The other day I was engaged in a conversation with a few people regarding the never before seen bodies of water, that are to be found everywhere in the southeast corner of our province this spring, when the subject of fish and fishing came up. Apparently some fish have been moving from body of water to body of water, during this spring’s flooding, resulting in fish being found in ponds and sloughs which normally wouldn’t have any fish in them at all. This is big news to people who actually fish, I guess, but I do not fish, so the tidbit of information was interesting enough but not completely compelling to me.

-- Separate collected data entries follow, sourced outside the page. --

(* ===== verification/EvaLimits.v ===== *)
(** * Limits on resources

    What the agent asks of Docker and libvirt for an application that it
    deploys: the memory and the processors of the request, which the
    configuration bounds, whatever ports and enhanced configuration say. *)

From S2P Require Import Prelude Strconv GoNet GoPath EvaMeta EvaEnv EvaDeploy EvaLife EvaInv EvaFiles EvaStored.
From stdpp Require Import prelude strings list gmap.
From Stdlib Require Import ZArith.

Import EvaScenario.
Local Open Scope Z_scope.

(** ** Enhanced configuration and ports *)

Lemma processPorts_limits `{EvaWorld} ports h c :
  hc_Memory (processPorts ports h c).1 = hc_Memory h
  ∧ hc_NanoCPUs (processPorts ports h c).1 = hc_NanoCPUs h.
Proof.
  revert h c. induction ports as [|p ports IH]; intros h c; [done|]. cbn [processPorts].
  destruct (_ || _); [apply IH|]. destruct (NewPort _ _); [|done].
  by rewrite (proj1 (IH _ _)), (proj2 (IH _ _)).
Qed.

Lemma processEAC_keeps `{EvaWorld} {C B} (h : EvaFeature → C → C) (f : C → B) blob c :
  (∀ x c, f (h x c) = f c) → f (processEAC h blob c) = f c.
Proof.
  intros Hh. unfold processEAC. destruct (parse_features blob) as [l|]; [|done].
  revert c. induction l as [|x l IH]; intros c; [done|]. simpl. by rewrite IH, Hh.
Qed.

Lemma eac_docker_limits `{EvaWorld} x hc :
  (hc_Memory (eac_docker x hc).1, hc_NanoCPUs (eac_docker x hc).1)
  = (hc_Memory hc.1, hc_NanoCPUs hc.1).
Proof.
  destruct hc as [h c]. unfold eac_docker, handleHddl, handleMountContainer, handleCPUPinContainer,
    handleContainerNicSriov. repeat case_bool_decide; repeat case_match; done.
Qed.

Lemma eac_vm_limits `{EvaWorld} x d :
  (dom_Memory (eac_vm x d), dom_VCPU (eac_vm x d)) = (dom_Memory d, dom_VCPU d).
Proof.
  unfold eac_vm, handleCPUPinVM, handleVMNicSriov. repeat case_bool_decide; repeat case_match; done.
Qed.

(** ** What the agent asks for *)

Section asks.
Context `{EvaWorld} (cfg : EvaConfig) (cores mem : Z).

(** A request to create a container or define a domain is for these resources;
    the infrastructure container has its own configuration. *)
Definition asks {A} (e : ext A) : Prop :=
  match e with
  | ContainerCreate c h _ =>
      (c, h) = (infra_config, infra_host)
      ∨ hc_Memory h = mem * 2 ^ 20 ∧ hc_NanoCPUs h = cores * 10 ^ 9
  | DomainDefine d => dom_VCPU d = cores ∧ dom_Memory d = mem_rounded mem
  | _ => True
  end.

(** A property of the world that such requests keep. *)
Context (W : EXT → Prop) (HW : ∀ A (e : ext A) x, asks e → W x → W (answer e x).2).

Definition on_world (s : Eva) : Prop := W (ev_ext s).

Lemma world_call {A} (e : ext A) : asks e → preserves on_world (call e).
Proof.
  intros He s Hs. unfold call. specialize (HW _ e (ev_ext s) He Hs).
  by destruct (answer e (ev_ext s)).
Qed.

Lemma world_fs {A} (m : GoM (Fs AppData) A) : preserves on_world (fs m).
Proof. intros s Hs. unfold fs. by destruct (m (ev_fs s)). Qed.

#[local] Hint Resolve world_fs : files.
#[local] Hint Extern 1 (preserves on_world (call _)) =>
  apply world_call; first [exact I | left; reflexivity] : files.

(** ** Jobs *)

Definition for_resources (d : DeployedApp) : Prop :=
  app_Cores (da_App d) = cores ∧ app_Memory (da_App d) = mem.

Definition job_world (sd : Eva * DeployedApp) : Prop := on_world sd.1 ∧ for_resources sd.2.

Lemma jw_eva {A} (m : GoM Eva A) : preserves on_world m → preserves job_world (on_eva m).
Proof.
  intros Hm [s d] [Hs Hd]. unfold on_eva. specialize (Hm s Hs).
  destruct (m s) as [r s']. by split.
Qed.

Lemma jw_status st : preserves job_world (put_status st).
Proof. by intros [s d] [Hs Hd]. Qed.

Lemma jw_get {A} (k : DeployedApp → GoM (Eva * DeployedApp) A) :
  (∀ d, for_resources d → preserves job_world (k d)) → preserves job_world (d ← get_dapp; k d).
Proof. intros Hk [s d] [Hs Hd]. apply (Hk d Hd). by split. Qed.

Lemma jw_SetDeployed id : preserves job_world (job_SetDeployed id).
Proof.
  intros [s d] [Hs Hd]. unfold job_SetDeployed. pose proof (world_fs (SetDeployed id d) s Hs) as Hp.
  pose proof (SetDeployed_id id d s) as Hd'.
  destruct (fs (SetDeployed id d) s) as [[[d' err]|e] s'] eqn:E; (split; [exact Hp|]); simpl;
    [by rewrite (Hd' _ _ _ eq_refl)|done].
Qed.

Lemma jw_or_error m k :
  preserves job_world m → preserves job_world k → preserves job_world (or_error m k).
Proof. intros Hm Hk. apply preserves_bind; [done|]. intros [e|]; [apply jw_status|done]. Qed.

Lemma jw_or_return m k :
  preserves job_world m → preserves job_world k → preserves job_world (or_return m k).
Proof. intros Hm Hk. apply preserves_bind; [done|]. intros [e|]; [apply preserves_ret|done]. Qed.

Ltac keep_job :=
  repeat first
    [ done
    | progress cbv beta zeta
    | apply preserves_ret | apply preserves_panic
    | apply jw_status | apply jw_SetDeployed
    | apply jw_or_error | apply jw_or_return
    | apply jw_eva; solve [auto with files | unfold try; keep_files]
    | apply jw_get; intros ? ?
    | apply preserves_bind; [|intros ?]
    | case_match ].

Lemma jw_deployCommon : preserves job_world deployCommon.
Proof. unfold deployCommon, downloadImage. keep_job. Qed.

Lemma world_loadImage d : preserves on_world (loadImage d).
Proof. unfold loadImage. keep_files. Qed.

Lemma world_ports app c :
  preserves on_world (OVNCNICreatePort app c) ∧ preserves on_world (OVNCNIDeletePort app).
Proof. unfold OVNCNICreatePort, OVNCNIDeletePort. split; keep_files. Qed.

Lemma world_create_port app c : preserves on_world (OVNCNICreatePort app c).
Proof. apply world_ports. Qed.
#[local] Hint Resolve world_create_port : files.

Lemma world_Infra app : preserves on_world (CreateInfrastructureContainer app).
Proof.
  unfold CreateInfrastructureContainer, infra_Create, makeSureInfraContainerImageExists, QueryDocker,
    createDockerClient, obtainContainerID, obtainContainerPID. keep_files.
Qed.
#[local] Hint Resolve world_loadImage world_Infra : files.

Context (Hmem : 0 < mem < 2 ^ 31) (Hcores : 0 < cores < 2 ^ 31).

Lemma container_host_exact app :
  app_Cores app = cores → app_Memory app = mem →
  hc_Memory (container_host app) = mem * 2 ^ 20 ∧ hc_NanoCPUs (container_host app) = cores * 10 ^ 9.
Proof.
  intros Hc Hm. unfold container_host. cbn [hc_Memory hc_NanoCPUs]. rewrite Hc, Hm.
  rewrite (wrap_int_small (mem * 1024)) by (unfold max_int; lia).
  rewrite !wrap_int_small; unfold max_int; lia.
Qed.

Lemma jw_create_container app h :
  hc_Memory h = mem * 2 ^ 20 → hc_NanoCPUs h = cores * 10 ^ 9 →
  preserves job_world (create_container app h).
Proof.
  intros Hm Hc. unfold create_container.
  pose proof (processEAC_keeps eac_docker (λ hc, (hc_Memory hc.1, hc_NanoCPUs hc.1))
    (app_EACJsonBlob app) (processPorts (app_Ports app) h (mkContainerConfig (app_Id app) [] [] ∅))
    eac_docker_limits) as E.
  destruct (processPorts_limits (app_Ports app) h (mkContainerConfig (app_Id app) [] [] ∅)) as [E1 E2].
  destruct (processEAC _ _ _) as [h' c]. simpl in E. rewrite E1, E2, Hm, Hc in E.
  apply preserves_bind; [apply jw_eva, world_call; right; by simplify_eq|]. intros ?. keep_job.
Qed.

Lemma jw_deploy_container : preserves job_world (deploy_container_job cfg).
Proof.
  unfold deploy_container_job, of_call.
  apply jw_or_error; [apply jw_deployCommon|]. apply jw_or_error; [keep_job|].
  apply jw_get. intros d [Hc Hm]. destruct (container_host_exact (da_App d) Hc Hm) as [E1 E2].
  apply jw_or_error; [keep_job|]. apply preserves_bind; [apply jw_status|]. intros _.
  case_match; [keep_job|]. case_match; [|by apply jw_create_container].
  apply preserves_bind; [keep_job|]. intros [id|e]; [|keep_job]. by apply jw_create_container.
Qed.

Definition dom_for (dom : Domain) : Prop := dom_VCPU dom = cores ∧ dom_Memory dom = mem_rounded mem.

Lemma jw_configureIfs dom : preserves job_world (configureIfs cfg dom).
Proof. unfold configureIfs, configure_ovs, addOVSPort, isOVSBridgeCreated. keep_job. Qed.

Lemma configureIfs_for dom : dom_for dom → yields (configureIfs cfg dom) dom_for.
Proof.
  intros Hd. assert (∀ i dom, dom_for dom → dom_for (add_if i dom)) as Hi by done.
  unfold configureIfs, configure_ovs.
  repeat first [ progress cbv beta zeta | apply yields_ret; auto | apply yields_panic
               | apply yields_bind; intros ? | case_match ].
Qed.

Lemma jw_deploy_vm : preserves job_world (deploy_vm_job cfg).
Proof.
  unfold deploy_vm_job, of_call.
  apply jw_or_error; [apply jw_deployCommon|]. apply jw_or_error; [keep_job|].
  apply jw_get. intros d [Hc Hm].
  apply (preserves_bind_yields _ _ dom_for);
    [apply configureIfs_for; split; [done|by rewrite <-Hm]|apply jw_configureIfs|].
  intros dom [Hc' Hm']. cbv zeta.
  pose proof (processEAC_keeps eac_vm (λ d, (dom_Memory d, dom_VCPU d))
    (app_EACJsonBlob (da_App d)) dom eac_vm_limits) as Ee. simpl in Ee. rewrite Hc', Hm' in Ee.
  set (dom' := processEAC _ _ _) in *. clearbody dom'. injection Ee as Em Ec.
  apply jw_or_error; [keep_job|]. apply preserves_bind; [by apply jw_eva, world_call|]. intros ?. keep_job.
Qed.

Lemma world_final_save job d :
  preserves job_world job → for_resources d → preserves on_world (with_final_save job d).
Proof.
  intros Hj Hd s Hs. unfold with_final_save. destruct (Hj (s, d) (conj Hs Hd)) as [Hs' _].
  destruct (job (s, d)) as [r [s' d']]. simpl in *.
  pose proof (world_fs (Save true d') s' Hs') as Hf. by destruct (fs (Save true d') s') as [[] s''].
Qed.

Lemma world_syncUndeploy d : preserves on_world (syncUndeploy cfg d).
Proof.
  assert (∀ app bad, (∀ e, preserves on_world (bad e)) → preserves on_world (drop_ovn_port app bad)) as Hdrop.
  { intros app bad Hb. unfold drop_ovn_port, OVNCNIDeletePort. keep_files. }
  unfold syncUndeploy, dockerUndeploy, libvirtUndeploy, removePorts, removeOVSPort,
    RemoveInfrastructureContainer, infra_Remove, QueryDocker, createDockerClient, obtainContainerID,
    obtainContainerPID, OVNCNIDeletePort. keep_files. all: auto using preserves_ret.
Qed.

(** A task that deploys asks for nothing else. *)
Lemma world_deploy_task d :
  for_resources d →
  Forall (λ t, preserves on_world (run_task cfg t)) [TDeployContainer d; TDeployVM d; TRedeploy d].
Proof.
  intros Hd. assert (preserves on_world (syncDeployContainer cfg d)) as H1.
  { by apply world_final_save; [apply jw_deploy_container|]. }
  assert (preserves on_world (syncDeployVM cfg d)) as H2.
  { by apply world_final_save; [apply jw_deploy_vm|]. }
  repeat apply Forall_cons_2; [done|done| |apply Forall_nil_2].
  apply preserves_bind; [apply world_syncUndeploy|]. intros []; [apply preserves_ret|].
  repeat case_bool_decide; done || apply preserves_ret.
Qed.
End asks.

(** ** Calls *)

Section deploy.
Context `{EvaWorld} (cfg : EvaConfig) (app : Application).

(** The request is within the limits. *)
Definition within_limits : Prop :=
  0 < app_Cores app ≤ cfg_MaxCores cfg ∧ 0 < app_Memory app ≤ cfg_MaxAppMem cfg.

Lemma preconditions_limits t d :
  checkDeployPreconditions cfg (NewDeployedApp (RootPath cfg) t app) = inl d →
  within_limits ∧ for_resources (app_Cores app) (app_Memory app) d.
Proof.
  unfold checkDeployPreconditions. simpl.
  case_bool_decide; [done|]. case_bool_decide; [done|]. case_bool_decide; [done|].
  case_bool_decide; [done|]. repeat case_match; intros [= <-]. split; [unfold within_limits; lia|done].
Qed.

(** An accepted call starts a task that deploys the application of the request. *)
Lemma accepted_task m s t s' :
  m ∈ [DeployContainer cfg app; DeployVM cfg app; Redeploy cfg app] →
  m s = (Ret (inl (Some t)), s') →
  within_limits ∧ ∃ d, for_resources (app_Cores app) (app_Memory app) d
    ∧ t ∈ [TDeployContainer d; TDeployVM d; TRedeploy d].
Proof.
  intros Hm. assert (yields m (λ r, r = inl (Some t) → ∃ ty d,
    checkDeployPreconditions cfg (NewDeployedApp (RootPath cfg) ty app) = inl d
    ∧ t ∈ [TDeployContainer d; TDeployVM d; TRedeploy d])) as Hy.
  { repeat (apply elem_of_cons in Hm as [->|Hm]); [..|by apply elem_of_nil in Hm].
    all: unfold DeployContainer, DeployVM, Deploy, Redeploy; cbv zeta; apply yields_bind; intros ?.
    all: repeat case_match; apply yields_ret; try done; intros [= <-]; do 2 eexists; (split; [done|]).
    all: set_solver. }
  intros E. destruct (Hy _ _ _ E eq_refl) as (ty & d & Hc & Ht).
  destruct (preconditions_limits _ _ Hc) as [Hl Hr]. split; [done|]. by exists d.
Qed.
End deploy.

Lemma mem_rounded_bounds m : m ≤ mem_rounded m ≤ m + 1.
Proof. unfold mem_rounded. pose proof (Z.div_mod (m + 1) 2). pose proof (Z.mod_pos_bound (m + 1) 2). lia. Qed.

(** C33: a request to deploy or redeploy is accepted only within
    the configured numbers of processors and megabytes, and the task it starts
    asks Docker for exactly its processors and memory (no product overflows)
    and libvirt for them with the memory rounded up to an even number, at most
    one above the limit, whatever the ports and the enhanced configuration of
    the application say: a property of the world that such requests keep is
    kept by the task, from whatever state it runs. *)
Theorem eva_limits_kept `{EvaWorld} (cfg : EvaConfig) (app : Application)
    (m : GoM Eva (option task + rpc_error)) (s s' : Eva) (t : task) :
  m ∈ [DeployContainer cfg app; DeployVM cfg app; Redeploy cfg app] →
  app_Cores app < 2 ^ 31 → app_Memory app < 2 ^ 31 →
  m s = (Ret (inl (Some t)), s') →
  0 < app_Cores app ≤ cfg_MaxCores cfg ∧ 0 < app_Memory app ≤ cfg_MaxAppMem cfg
  ∧ app_Memory app ≤ mem_rounded (app_Memory app) ≤ cfg_MaxAppMem cfg + 1
  ∧ ∀ W : EXT → Prop,
      (∀ A (e : ext A) x, asks (app_Cores app) (app_Memory app) e → W x → W (answer e x).2) →
      ∀ s2, W (ev_ext s2) → W (ev_ext (run_task cfg t s2).2).
Proof.
  intros Hm Hc Hmem E. destruct (accepted_task cfg app m s t s' Hm E) as [[H1 H2] (d & Hd & Ht)].
  pose proof (mem_rounded_bounds (app_Memory app)). split_and!; try lia.
  intros W HW s2. assert (0 < app_Memory app < 2 ^ 31) as Hm' by lia.
  assert (0 < app_Cores app < 2 ^ 31) as Hc' by lia.
  pose proof (world_deploy_task cfg _ _ W HW Hm' Hc' d Hd) as HF.
  rewrite Forall_forall in HF. exact (HF t Ht s2).
Qed.

(** The application of the example as its request is accepted. *)
Definition demo_accepted : DeployedApp :=
  mkDeployedApp (mkAppData Container "https://images.example/app1" (set_source None demo_app))
    false "" ["";"var";"images";"app1"].

(** In the example every container has 1 GiB. *)
Lemma eva_limits_kept_witness :
  Forall (λ c : string * Z, c.2 = 2 ^ 30 ∨ c.2 = 0)
    (ev_ext (run_task demo_cfg (TDeployContainer demo_accepted) (ag_state demo_start)).2).
Proof.
  edestruct (eva_limits_kept demo_cfg demo_app (DeployContainer demo_cfg demo_app)
    (ag_state demo_start)) as (_ & _ & _ & HW).
  - left.
  - reflexivity.
  - reflexivity.
  - vm_compute. reflexivity.
  - apply (HW (Forall (λ c : string * Z, c.2 = 2 ^ 30 ∨ c.2 = 0))); [|constructor].
    intros A e x Ha Hx. destruct e; try exact Hx.
    apply Forall_cons_2; [|exact Hx]. destruct Ha as [[= _ ->]|[-> _]]; [by right|by left].
Defined.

Well, you should have seen the look of incredulity on the faces of the other conversationalists, who happen to be avid fishing enthusiasts, when they found out that I had only gone fishing maybe four times in my life. You know the look. That look people get on their faces when they find out you don’t share their love of turnips, say, or Canadian rye whiskey, or American Idol.
“How can you not love ______________?!” (Fill in the blank with one or all of the following: fishing, turnips, rye, Idol…), you are asked by someone with their eyes bugging out and their eyebrows lifted to the top of their foreheads!
I was reminded of a conversation that I had had with one particular brother-in-law of mine who was Mr. Outdoors, you know, fishing, hunting, trapping, canoeing etc. after he found out that my son, who was then nearing ten years old, and I hadn’t gone fishing together yet. I responded that I was nearly forty years old (at that time) and my Dad hadn’t taken me fishing yet! You cannot pass on a skill that you never really learned, can you?
I have joked with others that my theory on why my Dad never took any of his nine kids fishing was because his fishing and hunting trips were to give him a break from his children! Truth be told, I am not exactly sure why Dad never took any of his kids fishing but my guess would be that watching a bunch of children around open water or in a boat with sharp hooks, filleting knives, fishing rods and fishing lines flying to and fro would be a far cry from the relaxing experience that he was seeking.
Based on my four real experiences with fishing I’m not all that broken up about Dad not sharing his fishing time with me. Besides, we found other ways to bond. Dad would often hit high flies to my brother Gord and me for hours on a sunny Sunday afternoon and how many hours did we spend in front of the TV during Hockey Night in Canada, feasting on popcorn or Mom’s cinnamon buns, sharing the love of the Leafs and the hatred of the Habs. One time Dad brought home a broken down old bicycle that he spent the entire weekend refurbishing for me. Man, did I put the miles on that one!
Although my first three fishing experiences were filled with boredom, sun burning, smelly slimy stuff, more boredom, mosquito attacks and an empty fishing line, solidifying my thinking that this is a huge time waster, the last fishing experience that I enjoyed was…well…enjoyable. You see, I finally got to share that father-son fishing time with our son Nolan.
Back in the 90’s, when the kids were little, we were staying at some friends’ cottage at Crooked Lake when Nolan discovered a fishing rod in their tool shed.
“Dad, lookit this!!,”-he cried out, “ Can we go fishing?”
I started mumbling about fishing licenses and bait and trying to be nonchalant about my fishing ignorance when I thought, Oh, what the hell? What are the chances of catching anything anyway, right?
So I found a plain hook in the tackle box, tied it to the line and, lacking anything wormlike, I attached a piece of steak gristle, leftover from supper, onto the hook and we made our way down to the dock.
I let Nolan cast the line out, thinking he’d be pulling weeds around for a while, ‘til he got bored, and then we could move on. Well, well, wouldn’t you know it; we snagged a nice sized perch. Now what? I didn’t have anything to club the flopping creature with but luckily there were some other kids fishing off the dock that helped us out.
Fortunately Nolan and I got our picture taken with the prize because it turns out that it was the one and only fish that we have ever landed together. We tried and tried to get another one on that vacation, but as fate would have it, that one exciting catch was all that we were allowed. It was all we ever needed.
“Dads are stone skimmers, mud wallowers, water wallopers, ceiling swoopers, shoulder gallopers, upsy-downsy, over-and-through, round-and-about whooshers. Dads are smugglers and secret sharers.”—Helen Thomson.